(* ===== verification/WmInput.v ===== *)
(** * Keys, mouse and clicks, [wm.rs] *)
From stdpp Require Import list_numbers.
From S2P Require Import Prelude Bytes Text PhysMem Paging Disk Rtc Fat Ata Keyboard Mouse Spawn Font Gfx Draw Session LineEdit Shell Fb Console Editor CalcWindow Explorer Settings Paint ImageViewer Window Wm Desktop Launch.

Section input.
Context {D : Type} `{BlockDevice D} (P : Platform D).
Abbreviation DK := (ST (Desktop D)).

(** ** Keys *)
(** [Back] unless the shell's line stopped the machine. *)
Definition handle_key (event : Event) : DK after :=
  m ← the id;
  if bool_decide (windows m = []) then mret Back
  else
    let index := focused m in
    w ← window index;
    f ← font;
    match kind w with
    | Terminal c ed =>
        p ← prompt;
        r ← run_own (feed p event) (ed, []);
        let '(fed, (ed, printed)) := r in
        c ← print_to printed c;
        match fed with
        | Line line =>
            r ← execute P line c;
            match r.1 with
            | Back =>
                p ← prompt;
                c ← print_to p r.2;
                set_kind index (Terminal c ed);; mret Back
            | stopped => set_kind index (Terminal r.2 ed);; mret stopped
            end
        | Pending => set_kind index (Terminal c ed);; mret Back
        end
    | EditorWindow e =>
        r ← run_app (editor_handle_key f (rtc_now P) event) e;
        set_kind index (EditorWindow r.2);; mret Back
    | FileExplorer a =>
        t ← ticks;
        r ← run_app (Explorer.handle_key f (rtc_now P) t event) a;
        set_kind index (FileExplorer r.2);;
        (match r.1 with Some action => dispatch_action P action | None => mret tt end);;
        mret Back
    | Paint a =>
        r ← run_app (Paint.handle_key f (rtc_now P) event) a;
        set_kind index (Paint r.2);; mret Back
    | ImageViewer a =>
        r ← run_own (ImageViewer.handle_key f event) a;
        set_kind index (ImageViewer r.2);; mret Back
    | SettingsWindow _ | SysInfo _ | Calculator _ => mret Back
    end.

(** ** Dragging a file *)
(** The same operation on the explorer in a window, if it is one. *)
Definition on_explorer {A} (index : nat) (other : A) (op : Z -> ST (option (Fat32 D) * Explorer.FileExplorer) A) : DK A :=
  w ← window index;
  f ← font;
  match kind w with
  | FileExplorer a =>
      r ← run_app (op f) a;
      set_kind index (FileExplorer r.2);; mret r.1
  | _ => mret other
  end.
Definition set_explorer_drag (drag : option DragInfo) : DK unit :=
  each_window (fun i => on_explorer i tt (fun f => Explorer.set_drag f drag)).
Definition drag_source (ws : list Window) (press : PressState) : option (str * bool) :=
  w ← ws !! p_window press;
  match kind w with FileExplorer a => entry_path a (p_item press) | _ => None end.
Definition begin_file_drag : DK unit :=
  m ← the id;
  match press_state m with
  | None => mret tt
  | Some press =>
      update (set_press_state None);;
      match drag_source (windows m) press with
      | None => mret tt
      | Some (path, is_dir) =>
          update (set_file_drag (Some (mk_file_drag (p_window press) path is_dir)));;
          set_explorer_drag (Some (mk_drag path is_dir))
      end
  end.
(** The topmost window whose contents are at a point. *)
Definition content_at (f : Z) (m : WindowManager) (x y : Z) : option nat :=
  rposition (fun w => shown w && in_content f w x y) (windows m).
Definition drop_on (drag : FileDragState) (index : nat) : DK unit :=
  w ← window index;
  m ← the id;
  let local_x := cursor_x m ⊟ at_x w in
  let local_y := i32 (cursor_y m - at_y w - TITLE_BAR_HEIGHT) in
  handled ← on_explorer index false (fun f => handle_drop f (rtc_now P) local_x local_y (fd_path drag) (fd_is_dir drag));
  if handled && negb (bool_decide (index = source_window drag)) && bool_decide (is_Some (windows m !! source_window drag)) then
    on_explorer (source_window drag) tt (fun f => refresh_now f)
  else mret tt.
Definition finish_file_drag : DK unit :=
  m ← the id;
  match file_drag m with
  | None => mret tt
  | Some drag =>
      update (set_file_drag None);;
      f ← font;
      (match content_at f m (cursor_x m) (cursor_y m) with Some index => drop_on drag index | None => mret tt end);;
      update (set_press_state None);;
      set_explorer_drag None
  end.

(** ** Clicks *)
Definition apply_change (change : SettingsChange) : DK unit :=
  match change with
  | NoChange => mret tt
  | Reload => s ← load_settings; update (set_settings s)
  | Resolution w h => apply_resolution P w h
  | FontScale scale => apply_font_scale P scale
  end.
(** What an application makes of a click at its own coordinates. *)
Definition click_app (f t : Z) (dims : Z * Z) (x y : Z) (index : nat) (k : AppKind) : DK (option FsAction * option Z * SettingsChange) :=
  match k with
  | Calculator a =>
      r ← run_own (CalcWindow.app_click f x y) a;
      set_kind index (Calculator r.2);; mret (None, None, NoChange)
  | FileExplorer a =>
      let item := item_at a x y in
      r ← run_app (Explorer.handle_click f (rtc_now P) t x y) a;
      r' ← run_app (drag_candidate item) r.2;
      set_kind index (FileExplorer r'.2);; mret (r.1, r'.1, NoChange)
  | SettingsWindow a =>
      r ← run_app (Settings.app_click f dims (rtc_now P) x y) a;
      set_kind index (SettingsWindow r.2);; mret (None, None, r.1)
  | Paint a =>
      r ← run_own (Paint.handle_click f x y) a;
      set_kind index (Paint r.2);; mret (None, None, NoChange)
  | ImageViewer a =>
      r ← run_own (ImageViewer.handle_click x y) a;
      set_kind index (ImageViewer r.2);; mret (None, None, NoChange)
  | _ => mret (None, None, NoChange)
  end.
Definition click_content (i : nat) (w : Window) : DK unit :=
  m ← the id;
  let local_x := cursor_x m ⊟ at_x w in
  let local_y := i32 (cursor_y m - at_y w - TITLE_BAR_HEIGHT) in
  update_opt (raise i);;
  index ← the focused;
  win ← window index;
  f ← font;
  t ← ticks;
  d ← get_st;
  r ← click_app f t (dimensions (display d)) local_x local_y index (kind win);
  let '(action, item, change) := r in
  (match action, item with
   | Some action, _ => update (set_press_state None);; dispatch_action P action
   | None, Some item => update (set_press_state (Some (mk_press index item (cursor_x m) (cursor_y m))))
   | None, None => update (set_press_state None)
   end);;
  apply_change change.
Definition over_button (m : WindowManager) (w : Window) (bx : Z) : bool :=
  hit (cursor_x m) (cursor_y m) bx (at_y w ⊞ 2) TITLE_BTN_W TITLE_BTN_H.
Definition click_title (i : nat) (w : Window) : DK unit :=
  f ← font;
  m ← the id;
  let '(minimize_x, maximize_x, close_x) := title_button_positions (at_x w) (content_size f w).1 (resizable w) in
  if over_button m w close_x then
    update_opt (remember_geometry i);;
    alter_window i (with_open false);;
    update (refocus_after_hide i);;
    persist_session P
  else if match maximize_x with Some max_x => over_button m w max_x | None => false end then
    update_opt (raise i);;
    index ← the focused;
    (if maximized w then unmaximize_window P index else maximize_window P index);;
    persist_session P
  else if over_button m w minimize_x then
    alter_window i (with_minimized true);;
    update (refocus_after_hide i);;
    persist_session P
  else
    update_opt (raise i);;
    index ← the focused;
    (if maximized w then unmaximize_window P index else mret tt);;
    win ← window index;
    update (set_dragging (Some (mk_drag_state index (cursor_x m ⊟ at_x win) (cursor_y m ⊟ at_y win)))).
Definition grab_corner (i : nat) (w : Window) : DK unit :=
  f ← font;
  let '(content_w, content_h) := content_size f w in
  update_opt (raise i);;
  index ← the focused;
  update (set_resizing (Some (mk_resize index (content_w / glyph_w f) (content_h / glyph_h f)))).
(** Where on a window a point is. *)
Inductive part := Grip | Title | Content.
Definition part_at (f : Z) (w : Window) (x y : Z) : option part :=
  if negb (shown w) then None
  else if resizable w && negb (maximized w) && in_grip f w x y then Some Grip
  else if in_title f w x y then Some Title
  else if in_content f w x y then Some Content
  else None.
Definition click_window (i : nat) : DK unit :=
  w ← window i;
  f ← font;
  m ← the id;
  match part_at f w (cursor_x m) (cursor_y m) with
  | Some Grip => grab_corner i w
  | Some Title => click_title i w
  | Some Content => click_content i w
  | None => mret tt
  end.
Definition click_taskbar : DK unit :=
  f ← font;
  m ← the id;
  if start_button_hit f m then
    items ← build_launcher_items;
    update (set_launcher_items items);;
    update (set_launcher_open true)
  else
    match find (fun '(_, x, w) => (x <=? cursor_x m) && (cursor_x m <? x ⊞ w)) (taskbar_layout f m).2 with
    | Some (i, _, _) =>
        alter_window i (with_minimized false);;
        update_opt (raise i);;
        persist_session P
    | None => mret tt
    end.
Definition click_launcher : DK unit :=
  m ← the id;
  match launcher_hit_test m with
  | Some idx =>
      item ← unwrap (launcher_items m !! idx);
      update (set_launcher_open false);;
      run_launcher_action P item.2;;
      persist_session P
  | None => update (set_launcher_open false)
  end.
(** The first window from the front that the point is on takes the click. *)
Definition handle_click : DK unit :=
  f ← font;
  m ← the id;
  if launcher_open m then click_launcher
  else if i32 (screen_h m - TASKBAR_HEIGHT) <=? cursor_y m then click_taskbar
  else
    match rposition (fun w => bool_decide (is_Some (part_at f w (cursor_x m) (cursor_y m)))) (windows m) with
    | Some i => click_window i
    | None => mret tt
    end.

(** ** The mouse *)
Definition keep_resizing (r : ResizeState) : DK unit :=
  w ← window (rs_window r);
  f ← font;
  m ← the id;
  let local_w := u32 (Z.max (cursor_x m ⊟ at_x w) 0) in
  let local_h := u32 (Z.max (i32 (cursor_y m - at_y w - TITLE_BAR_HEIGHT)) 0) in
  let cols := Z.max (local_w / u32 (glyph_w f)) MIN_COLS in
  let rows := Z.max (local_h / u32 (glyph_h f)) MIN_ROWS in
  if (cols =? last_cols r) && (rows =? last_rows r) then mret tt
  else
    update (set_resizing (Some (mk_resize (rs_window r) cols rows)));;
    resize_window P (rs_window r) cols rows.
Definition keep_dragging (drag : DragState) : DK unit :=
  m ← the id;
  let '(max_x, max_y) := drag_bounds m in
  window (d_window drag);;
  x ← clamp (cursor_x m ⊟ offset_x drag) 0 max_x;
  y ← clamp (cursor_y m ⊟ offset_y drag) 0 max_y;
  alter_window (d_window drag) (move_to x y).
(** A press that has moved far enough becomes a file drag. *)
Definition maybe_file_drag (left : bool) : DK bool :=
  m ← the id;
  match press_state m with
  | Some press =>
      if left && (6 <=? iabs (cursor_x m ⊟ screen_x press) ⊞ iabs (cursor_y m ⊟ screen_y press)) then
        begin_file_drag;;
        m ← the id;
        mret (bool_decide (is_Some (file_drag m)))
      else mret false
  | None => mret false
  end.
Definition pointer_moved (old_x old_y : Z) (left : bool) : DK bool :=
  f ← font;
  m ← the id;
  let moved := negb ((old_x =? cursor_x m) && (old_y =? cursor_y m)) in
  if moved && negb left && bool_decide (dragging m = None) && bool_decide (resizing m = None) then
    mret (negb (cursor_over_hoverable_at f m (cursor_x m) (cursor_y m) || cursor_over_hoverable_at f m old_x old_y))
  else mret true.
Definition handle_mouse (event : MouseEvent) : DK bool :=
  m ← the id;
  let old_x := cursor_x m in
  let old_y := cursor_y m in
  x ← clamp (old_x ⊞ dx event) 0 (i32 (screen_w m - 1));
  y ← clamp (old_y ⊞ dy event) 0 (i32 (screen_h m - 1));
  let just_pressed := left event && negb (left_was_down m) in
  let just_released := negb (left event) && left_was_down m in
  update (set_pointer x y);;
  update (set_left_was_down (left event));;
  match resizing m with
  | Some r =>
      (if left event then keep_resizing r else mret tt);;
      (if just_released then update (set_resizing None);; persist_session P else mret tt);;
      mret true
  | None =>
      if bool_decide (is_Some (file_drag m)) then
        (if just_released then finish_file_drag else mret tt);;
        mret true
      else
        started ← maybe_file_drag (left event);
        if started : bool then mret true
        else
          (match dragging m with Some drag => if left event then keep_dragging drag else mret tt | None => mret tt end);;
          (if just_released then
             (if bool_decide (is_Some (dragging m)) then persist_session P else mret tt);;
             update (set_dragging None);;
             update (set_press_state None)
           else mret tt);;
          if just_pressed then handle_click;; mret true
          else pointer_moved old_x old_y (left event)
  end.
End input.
==
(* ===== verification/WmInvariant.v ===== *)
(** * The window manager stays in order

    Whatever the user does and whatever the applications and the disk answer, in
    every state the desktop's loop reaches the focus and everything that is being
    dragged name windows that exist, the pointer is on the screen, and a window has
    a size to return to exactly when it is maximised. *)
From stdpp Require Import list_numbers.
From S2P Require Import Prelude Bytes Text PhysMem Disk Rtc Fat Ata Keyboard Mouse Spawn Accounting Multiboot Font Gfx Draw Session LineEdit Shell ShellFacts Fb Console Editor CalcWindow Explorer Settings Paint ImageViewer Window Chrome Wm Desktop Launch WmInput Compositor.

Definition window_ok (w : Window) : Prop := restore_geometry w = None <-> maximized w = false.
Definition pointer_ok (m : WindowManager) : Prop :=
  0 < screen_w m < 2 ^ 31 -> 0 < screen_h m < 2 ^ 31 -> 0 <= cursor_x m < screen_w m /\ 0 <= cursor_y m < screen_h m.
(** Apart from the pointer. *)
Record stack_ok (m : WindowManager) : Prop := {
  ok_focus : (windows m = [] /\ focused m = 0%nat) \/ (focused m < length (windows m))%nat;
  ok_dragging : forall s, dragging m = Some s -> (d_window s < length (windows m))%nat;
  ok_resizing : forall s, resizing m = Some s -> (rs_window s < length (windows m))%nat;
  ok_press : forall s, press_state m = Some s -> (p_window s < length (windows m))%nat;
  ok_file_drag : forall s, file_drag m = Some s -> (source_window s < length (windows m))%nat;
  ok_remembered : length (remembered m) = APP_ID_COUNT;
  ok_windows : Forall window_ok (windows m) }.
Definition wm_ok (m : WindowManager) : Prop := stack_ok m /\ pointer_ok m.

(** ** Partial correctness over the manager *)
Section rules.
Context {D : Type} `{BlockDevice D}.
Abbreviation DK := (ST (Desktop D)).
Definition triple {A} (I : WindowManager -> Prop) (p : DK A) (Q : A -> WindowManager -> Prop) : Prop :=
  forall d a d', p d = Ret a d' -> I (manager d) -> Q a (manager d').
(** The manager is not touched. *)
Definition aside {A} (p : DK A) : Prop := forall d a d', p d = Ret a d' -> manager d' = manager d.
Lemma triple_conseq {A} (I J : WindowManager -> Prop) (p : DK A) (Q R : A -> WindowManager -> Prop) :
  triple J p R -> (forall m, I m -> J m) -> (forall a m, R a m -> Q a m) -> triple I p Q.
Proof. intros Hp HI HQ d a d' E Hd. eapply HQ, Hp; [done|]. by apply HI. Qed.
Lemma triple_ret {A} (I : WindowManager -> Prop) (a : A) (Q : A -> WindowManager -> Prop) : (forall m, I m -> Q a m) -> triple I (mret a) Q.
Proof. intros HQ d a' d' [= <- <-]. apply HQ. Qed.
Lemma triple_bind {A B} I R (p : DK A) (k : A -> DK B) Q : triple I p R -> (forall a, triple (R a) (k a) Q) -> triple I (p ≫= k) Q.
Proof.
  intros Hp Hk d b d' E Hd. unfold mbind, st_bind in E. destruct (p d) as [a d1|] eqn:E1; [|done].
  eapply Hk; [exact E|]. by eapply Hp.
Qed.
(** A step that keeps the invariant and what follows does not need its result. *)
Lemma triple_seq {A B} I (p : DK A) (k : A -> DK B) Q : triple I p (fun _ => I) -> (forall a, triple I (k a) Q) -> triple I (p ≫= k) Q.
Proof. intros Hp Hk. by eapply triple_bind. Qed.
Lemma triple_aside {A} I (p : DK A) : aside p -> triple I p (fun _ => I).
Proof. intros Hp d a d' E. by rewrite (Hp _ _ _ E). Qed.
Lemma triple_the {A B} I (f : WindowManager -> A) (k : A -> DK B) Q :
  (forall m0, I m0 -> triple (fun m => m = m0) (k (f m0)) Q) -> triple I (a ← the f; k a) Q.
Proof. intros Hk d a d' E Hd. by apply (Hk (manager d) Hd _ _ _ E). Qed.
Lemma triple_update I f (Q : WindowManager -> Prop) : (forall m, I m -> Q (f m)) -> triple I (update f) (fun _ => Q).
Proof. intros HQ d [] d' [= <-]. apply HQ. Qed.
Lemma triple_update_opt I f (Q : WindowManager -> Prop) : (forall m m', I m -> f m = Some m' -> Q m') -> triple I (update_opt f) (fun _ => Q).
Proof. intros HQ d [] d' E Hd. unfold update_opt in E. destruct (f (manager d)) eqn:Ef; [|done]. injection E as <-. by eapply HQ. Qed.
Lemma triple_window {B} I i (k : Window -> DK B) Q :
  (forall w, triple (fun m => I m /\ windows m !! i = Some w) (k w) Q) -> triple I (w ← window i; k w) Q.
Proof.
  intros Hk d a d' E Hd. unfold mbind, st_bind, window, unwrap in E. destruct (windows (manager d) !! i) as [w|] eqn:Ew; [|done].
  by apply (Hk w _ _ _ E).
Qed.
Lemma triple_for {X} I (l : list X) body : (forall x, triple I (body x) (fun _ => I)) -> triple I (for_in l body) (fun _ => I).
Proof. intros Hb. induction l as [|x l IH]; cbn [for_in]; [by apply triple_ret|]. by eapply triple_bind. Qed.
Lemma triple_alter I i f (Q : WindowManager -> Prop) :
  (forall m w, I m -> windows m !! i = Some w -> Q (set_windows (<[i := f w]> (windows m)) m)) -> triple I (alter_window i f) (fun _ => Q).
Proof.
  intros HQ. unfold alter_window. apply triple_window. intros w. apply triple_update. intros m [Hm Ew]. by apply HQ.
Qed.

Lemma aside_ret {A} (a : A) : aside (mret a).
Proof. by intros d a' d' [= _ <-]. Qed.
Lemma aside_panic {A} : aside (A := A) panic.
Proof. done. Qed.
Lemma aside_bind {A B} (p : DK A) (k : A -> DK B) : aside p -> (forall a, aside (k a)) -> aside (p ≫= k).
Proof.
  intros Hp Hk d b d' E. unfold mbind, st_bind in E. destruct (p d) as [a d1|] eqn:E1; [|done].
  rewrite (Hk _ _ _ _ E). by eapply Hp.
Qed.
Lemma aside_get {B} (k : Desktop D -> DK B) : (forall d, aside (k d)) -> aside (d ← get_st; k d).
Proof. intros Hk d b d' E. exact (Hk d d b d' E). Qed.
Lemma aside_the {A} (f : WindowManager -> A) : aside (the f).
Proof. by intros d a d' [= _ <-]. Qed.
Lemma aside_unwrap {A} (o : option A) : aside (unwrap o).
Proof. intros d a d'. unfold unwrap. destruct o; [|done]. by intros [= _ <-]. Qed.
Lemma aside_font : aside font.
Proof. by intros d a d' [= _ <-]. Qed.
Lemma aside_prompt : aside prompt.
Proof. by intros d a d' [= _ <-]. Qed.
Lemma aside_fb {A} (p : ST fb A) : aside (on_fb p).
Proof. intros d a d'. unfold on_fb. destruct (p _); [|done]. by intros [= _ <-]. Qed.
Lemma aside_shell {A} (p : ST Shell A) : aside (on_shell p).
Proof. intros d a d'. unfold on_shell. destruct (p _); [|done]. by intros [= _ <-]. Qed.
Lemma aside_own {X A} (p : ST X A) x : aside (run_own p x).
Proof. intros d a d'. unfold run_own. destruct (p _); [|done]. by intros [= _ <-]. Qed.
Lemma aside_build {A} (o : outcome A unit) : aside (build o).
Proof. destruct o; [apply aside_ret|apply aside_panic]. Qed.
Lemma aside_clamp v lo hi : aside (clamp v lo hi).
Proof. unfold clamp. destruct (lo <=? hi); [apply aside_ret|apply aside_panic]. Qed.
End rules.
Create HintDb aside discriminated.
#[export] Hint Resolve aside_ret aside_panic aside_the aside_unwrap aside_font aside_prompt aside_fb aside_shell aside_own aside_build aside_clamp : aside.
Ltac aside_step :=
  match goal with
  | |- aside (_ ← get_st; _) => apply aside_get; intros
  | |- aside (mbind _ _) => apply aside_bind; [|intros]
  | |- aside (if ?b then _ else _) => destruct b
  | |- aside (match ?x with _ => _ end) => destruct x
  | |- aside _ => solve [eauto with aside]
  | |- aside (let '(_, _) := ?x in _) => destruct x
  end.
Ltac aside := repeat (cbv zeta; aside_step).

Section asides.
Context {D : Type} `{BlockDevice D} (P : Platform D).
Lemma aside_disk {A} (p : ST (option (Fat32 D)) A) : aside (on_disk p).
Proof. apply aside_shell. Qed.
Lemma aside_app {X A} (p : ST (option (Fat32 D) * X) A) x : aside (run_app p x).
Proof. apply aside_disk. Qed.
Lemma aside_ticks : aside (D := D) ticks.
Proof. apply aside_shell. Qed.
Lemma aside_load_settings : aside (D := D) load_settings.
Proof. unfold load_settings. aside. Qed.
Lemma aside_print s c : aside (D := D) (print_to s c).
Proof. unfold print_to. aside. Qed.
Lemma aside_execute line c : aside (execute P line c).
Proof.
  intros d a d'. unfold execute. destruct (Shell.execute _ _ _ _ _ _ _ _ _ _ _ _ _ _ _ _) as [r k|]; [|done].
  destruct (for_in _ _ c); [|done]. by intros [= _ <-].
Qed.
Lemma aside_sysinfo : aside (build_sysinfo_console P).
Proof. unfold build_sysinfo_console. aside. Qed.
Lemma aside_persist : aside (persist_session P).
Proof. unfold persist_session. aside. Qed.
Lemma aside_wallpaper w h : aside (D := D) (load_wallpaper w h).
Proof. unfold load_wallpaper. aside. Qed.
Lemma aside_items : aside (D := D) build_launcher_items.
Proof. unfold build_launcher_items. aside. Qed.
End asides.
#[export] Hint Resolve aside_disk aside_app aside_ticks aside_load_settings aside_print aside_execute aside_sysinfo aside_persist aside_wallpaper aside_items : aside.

*WORK TO BE COMPLETED*:
Search the records for the word "Terminal" and return every line that holds it.

*RESPONSE TO THIS TASK*:
    | Terminal c ed =>
                set_kind index (Terminal c ed);; mret Back
            | stopped => set_kind index (Terminal r.2 ed);; mret stopped
        | Pending => set_kind index (Terminal c ed);; mret Back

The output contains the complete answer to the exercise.